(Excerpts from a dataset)
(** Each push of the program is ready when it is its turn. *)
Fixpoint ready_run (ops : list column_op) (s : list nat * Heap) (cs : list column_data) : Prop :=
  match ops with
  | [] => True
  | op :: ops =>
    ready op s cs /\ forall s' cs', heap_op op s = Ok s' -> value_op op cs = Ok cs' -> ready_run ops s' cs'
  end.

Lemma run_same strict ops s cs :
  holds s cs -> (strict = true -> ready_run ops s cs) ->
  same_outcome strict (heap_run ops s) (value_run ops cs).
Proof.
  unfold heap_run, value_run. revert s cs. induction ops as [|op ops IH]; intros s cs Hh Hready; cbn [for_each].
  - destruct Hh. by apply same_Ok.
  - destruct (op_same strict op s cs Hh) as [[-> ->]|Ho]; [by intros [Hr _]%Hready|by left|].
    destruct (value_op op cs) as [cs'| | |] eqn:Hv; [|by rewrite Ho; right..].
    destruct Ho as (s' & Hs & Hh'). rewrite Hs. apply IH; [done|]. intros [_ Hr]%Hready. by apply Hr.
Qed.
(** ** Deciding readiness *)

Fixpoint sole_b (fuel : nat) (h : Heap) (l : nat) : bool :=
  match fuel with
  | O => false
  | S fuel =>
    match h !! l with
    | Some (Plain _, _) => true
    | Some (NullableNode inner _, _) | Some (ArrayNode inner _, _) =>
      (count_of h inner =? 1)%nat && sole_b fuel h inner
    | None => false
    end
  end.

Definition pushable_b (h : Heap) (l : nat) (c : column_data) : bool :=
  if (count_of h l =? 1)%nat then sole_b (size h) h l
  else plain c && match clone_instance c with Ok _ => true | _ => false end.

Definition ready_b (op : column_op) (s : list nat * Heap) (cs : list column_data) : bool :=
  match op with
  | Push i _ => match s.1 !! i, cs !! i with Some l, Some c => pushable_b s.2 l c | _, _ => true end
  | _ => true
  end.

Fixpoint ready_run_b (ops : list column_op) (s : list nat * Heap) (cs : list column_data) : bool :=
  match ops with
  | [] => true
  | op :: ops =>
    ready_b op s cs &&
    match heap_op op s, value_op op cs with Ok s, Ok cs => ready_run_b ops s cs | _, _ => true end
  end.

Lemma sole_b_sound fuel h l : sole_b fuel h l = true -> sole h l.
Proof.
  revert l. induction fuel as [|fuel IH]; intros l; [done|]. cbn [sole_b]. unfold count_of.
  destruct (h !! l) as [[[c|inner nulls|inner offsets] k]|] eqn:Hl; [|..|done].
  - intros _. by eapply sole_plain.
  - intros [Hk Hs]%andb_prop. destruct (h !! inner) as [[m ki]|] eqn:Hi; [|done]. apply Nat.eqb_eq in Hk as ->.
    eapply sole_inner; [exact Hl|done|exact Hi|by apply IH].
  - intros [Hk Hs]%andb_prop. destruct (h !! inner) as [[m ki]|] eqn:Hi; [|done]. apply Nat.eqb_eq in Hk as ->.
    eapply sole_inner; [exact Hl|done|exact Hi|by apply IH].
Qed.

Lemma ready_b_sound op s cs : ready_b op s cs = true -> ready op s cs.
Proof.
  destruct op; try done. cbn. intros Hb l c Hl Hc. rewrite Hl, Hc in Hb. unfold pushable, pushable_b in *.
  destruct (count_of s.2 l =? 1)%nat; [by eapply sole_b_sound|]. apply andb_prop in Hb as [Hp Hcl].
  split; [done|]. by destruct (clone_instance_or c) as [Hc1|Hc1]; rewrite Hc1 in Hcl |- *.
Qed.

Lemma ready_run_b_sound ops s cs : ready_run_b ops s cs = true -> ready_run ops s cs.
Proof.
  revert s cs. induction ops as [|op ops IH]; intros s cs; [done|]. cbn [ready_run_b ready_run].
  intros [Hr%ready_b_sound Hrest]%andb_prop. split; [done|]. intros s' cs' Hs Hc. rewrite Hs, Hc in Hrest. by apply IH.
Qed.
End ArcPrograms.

▶ _Activity_: Using the data above, print exactly the lines from the line that contains "Fixpoint sole_b (fuel" through the line that contains "(count_of h inner", with both included.

▶ _Reply_:
Fixpoint sole_b (fuel : nat) (h : Heap) (l : nat) : bool :=
  match fuel with
  | O => false
  | S fuel =>
    match h !! l with
    | Some (Plain _, _) => true
    | Some (NullableNode inner _, _) | Some (ArrayNode inner _, _) =>
      (count_of h inner =? 1)%nat && sole_b fuel h inner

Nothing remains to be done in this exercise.